**Instructions to follow:** Repeat the listing below word for word, stopping after the line that contains "[akNamespace k; akReadyCondition".

■ ■ ■

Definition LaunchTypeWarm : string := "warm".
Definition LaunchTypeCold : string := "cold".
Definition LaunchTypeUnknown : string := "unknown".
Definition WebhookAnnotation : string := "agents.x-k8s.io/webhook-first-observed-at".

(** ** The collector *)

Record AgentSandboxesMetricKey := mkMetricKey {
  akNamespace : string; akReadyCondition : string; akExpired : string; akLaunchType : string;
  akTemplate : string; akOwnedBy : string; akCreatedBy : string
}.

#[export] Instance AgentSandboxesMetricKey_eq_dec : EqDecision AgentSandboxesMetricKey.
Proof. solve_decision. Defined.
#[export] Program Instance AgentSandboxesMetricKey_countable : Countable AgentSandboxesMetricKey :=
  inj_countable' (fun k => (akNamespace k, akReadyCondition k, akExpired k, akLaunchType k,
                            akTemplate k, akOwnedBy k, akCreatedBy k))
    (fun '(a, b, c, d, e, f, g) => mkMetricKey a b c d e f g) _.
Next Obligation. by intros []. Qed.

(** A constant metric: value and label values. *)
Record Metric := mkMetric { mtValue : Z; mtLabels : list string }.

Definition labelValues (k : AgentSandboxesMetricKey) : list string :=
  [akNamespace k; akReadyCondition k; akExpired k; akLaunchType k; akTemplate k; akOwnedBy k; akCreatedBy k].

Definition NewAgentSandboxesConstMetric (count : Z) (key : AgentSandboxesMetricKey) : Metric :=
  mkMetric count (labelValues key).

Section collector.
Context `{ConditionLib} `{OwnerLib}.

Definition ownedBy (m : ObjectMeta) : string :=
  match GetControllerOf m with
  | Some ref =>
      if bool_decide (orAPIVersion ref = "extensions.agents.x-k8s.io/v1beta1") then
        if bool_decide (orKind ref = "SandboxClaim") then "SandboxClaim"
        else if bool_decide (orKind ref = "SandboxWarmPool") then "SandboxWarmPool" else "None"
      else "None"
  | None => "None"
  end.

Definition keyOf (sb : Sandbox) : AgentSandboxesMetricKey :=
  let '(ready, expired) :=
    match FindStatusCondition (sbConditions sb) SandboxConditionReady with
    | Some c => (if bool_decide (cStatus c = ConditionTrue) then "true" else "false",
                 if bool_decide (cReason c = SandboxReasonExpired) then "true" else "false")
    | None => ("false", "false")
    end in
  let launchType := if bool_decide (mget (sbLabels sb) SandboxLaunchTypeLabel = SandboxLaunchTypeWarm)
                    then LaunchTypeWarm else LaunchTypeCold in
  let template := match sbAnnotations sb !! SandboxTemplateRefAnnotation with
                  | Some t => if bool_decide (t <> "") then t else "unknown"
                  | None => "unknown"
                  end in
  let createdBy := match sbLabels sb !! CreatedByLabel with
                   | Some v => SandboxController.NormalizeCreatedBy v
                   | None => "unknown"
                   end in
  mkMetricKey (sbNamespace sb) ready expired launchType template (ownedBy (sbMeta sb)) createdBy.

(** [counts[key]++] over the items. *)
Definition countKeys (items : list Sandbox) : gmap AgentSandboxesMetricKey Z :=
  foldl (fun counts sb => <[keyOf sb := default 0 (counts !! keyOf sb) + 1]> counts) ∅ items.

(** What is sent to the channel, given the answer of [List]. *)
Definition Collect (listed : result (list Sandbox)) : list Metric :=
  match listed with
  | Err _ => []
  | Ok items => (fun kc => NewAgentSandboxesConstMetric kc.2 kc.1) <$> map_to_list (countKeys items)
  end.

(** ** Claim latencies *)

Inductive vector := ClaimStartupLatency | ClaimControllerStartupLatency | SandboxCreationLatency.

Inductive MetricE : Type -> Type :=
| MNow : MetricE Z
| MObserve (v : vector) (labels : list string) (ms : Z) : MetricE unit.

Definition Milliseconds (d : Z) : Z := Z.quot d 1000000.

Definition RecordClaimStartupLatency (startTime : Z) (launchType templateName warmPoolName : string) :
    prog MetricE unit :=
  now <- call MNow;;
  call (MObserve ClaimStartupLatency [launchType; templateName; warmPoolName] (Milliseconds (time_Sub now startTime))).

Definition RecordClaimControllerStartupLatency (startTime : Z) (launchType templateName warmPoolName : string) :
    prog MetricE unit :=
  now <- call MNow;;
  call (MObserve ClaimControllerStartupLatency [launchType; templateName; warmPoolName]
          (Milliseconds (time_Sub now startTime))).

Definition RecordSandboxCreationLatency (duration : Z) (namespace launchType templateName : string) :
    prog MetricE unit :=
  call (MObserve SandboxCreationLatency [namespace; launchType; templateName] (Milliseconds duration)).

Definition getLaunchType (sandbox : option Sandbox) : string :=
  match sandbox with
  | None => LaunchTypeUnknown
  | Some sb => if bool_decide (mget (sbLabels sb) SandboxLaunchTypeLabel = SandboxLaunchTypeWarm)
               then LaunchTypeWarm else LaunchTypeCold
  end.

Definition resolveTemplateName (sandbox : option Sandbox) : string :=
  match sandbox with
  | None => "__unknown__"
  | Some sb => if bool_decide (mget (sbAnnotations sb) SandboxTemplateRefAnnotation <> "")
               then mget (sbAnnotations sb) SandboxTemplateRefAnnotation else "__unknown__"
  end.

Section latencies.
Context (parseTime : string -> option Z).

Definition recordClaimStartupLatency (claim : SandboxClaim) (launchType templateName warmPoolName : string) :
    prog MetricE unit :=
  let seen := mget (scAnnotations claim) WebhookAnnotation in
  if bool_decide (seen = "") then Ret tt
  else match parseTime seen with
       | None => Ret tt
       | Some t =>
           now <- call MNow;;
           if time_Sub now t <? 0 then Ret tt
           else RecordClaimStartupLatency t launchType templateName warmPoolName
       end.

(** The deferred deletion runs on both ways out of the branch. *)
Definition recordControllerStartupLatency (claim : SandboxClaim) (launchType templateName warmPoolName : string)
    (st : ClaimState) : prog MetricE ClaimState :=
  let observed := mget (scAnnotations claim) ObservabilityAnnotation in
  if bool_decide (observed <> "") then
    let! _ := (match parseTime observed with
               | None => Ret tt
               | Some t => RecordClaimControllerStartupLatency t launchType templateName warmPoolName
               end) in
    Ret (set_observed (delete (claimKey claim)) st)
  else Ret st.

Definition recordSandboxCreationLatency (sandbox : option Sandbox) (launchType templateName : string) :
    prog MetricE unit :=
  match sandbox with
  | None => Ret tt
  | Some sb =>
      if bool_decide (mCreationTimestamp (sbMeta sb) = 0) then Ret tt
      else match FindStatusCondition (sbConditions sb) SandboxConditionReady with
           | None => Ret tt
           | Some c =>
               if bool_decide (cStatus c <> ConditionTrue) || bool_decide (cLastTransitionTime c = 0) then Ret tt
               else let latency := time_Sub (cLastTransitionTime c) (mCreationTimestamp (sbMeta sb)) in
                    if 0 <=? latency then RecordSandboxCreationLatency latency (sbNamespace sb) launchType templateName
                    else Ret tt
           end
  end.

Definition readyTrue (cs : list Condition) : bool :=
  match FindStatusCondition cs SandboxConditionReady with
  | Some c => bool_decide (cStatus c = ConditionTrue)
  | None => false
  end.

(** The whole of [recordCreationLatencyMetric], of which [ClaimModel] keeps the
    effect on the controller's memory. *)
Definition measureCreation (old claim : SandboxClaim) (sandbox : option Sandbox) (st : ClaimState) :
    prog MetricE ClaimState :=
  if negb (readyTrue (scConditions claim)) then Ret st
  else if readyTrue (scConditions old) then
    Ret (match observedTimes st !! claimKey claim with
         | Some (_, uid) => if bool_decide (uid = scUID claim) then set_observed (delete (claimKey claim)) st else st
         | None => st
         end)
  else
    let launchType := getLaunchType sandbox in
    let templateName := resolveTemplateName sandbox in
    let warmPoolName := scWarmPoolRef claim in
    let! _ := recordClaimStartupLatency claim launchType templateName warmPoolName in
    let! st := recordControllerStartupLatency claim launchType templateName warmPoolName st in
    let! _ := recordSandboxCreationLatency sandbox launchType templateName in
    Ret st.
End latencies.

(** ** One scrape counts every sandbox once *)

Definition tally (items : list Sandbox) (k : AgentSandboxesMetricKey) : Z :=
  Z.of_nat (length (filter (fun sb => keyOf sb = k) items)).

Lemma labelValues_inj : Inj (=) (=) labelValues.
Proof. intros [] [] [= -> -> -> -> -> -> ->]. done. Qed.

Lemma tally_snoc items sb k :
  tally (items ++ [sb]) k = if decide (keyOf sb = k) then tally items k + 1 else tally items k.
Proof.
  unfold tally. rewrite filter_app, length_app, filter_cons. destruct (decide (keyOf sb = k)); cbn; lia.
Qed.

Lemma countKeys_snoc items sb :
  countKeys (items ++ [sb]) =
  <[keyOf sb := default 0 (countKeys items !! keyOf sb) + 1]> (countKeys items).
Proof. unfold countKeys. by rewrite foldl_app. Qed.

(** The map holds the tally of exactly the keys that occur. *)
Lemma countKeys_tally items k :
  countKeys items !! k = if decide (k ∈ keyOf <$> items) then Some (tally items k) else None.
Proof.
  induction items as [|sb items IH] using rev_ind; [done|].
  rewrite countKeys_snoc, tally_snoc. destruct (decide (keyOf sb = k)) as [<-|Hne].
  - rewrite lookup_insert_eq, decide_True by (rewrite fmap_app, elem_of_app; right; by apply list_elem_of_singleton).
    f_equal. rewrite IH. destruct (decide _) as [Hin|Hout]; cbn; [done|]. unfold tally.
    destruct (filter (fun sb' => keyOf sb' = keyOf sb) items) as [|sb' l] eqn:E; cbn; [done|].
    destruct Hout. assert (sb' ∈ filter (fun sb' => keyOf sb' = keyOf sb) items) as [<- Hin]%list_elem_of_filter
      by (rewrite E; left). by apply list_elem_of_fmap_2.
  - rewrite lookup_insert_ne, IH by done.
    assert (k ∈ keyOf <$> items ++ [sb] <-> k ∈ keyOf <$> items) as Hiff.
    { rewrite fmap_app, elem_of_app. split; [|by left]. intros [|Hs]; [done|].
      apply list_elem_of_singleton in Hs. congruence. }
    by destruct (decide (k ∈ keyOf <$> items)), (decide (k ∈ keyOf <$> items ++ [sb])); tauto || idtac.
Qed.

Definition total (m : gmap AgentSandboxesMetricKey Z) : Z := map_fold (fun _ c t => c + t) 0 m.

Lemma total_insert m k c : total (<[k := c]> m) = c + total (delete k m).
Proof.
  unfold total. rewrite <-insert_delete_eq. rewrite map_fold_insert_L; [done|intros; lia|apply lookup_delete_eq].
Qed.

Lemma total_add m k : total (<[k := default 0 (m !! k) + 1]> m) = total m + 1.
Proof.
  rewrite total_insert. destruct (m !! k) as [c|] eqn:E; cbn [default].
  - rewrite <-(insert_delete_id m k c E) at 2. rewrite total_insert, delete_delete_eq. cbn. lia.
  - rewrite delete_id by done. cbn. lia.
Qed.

■ ■ ■

**Reply:**
Definition LaunchTypeWarm : string := "warm".
Definition LaunchTypeCold : string := "cold".
Definition LaunchTypeUnknown : string := "unknown".
Definition WebhookAnnotation : string := "agents.x-k8s.io/webhook-first-observed-at".

(** ** The collector *)

Record AgentSandboxesMetricKey := mkMetricKey {
  akNamespace : string; akReadyCondition : string; akExpired : string; akLaunchType : string;
  akTemplate : string; akOwnedBy : string; akCreatedBy : string
}.

#[export] Instance AgentSandboxesMetricKey_eq_dec : EqDecision AgentSandboxesMetricKey.
Proof. solve_decision. Defined.
#[export] Program Instance AgentSandboxesMetricKey_countable : Countable AgentSandboxesMetricKey :=
  inj_countable' (fun k => (akNamespace k, akReadyCondition k, akExpired k, akLaunchType k,
                            akTemplate k, akOwnedBy k, akCreatedBy k))
    (fun '(a, b, c, d, e, f, g) => mkMetricKey a b c d e f g) _.
Next Obligation. by intros []. Qed.

(** A constant metric: value and label values. *)
Record Metric := mkMetric { mtValue : Z; mtLabels : list string }.

Definition labelValues (k : AgentSandboxesMetricKey) : list string :=
  [akNamespace k; akReadyCondition k; akExpired k; akLaunchType k; akTemplate k; akOwnedBy k; akCreatedBy k].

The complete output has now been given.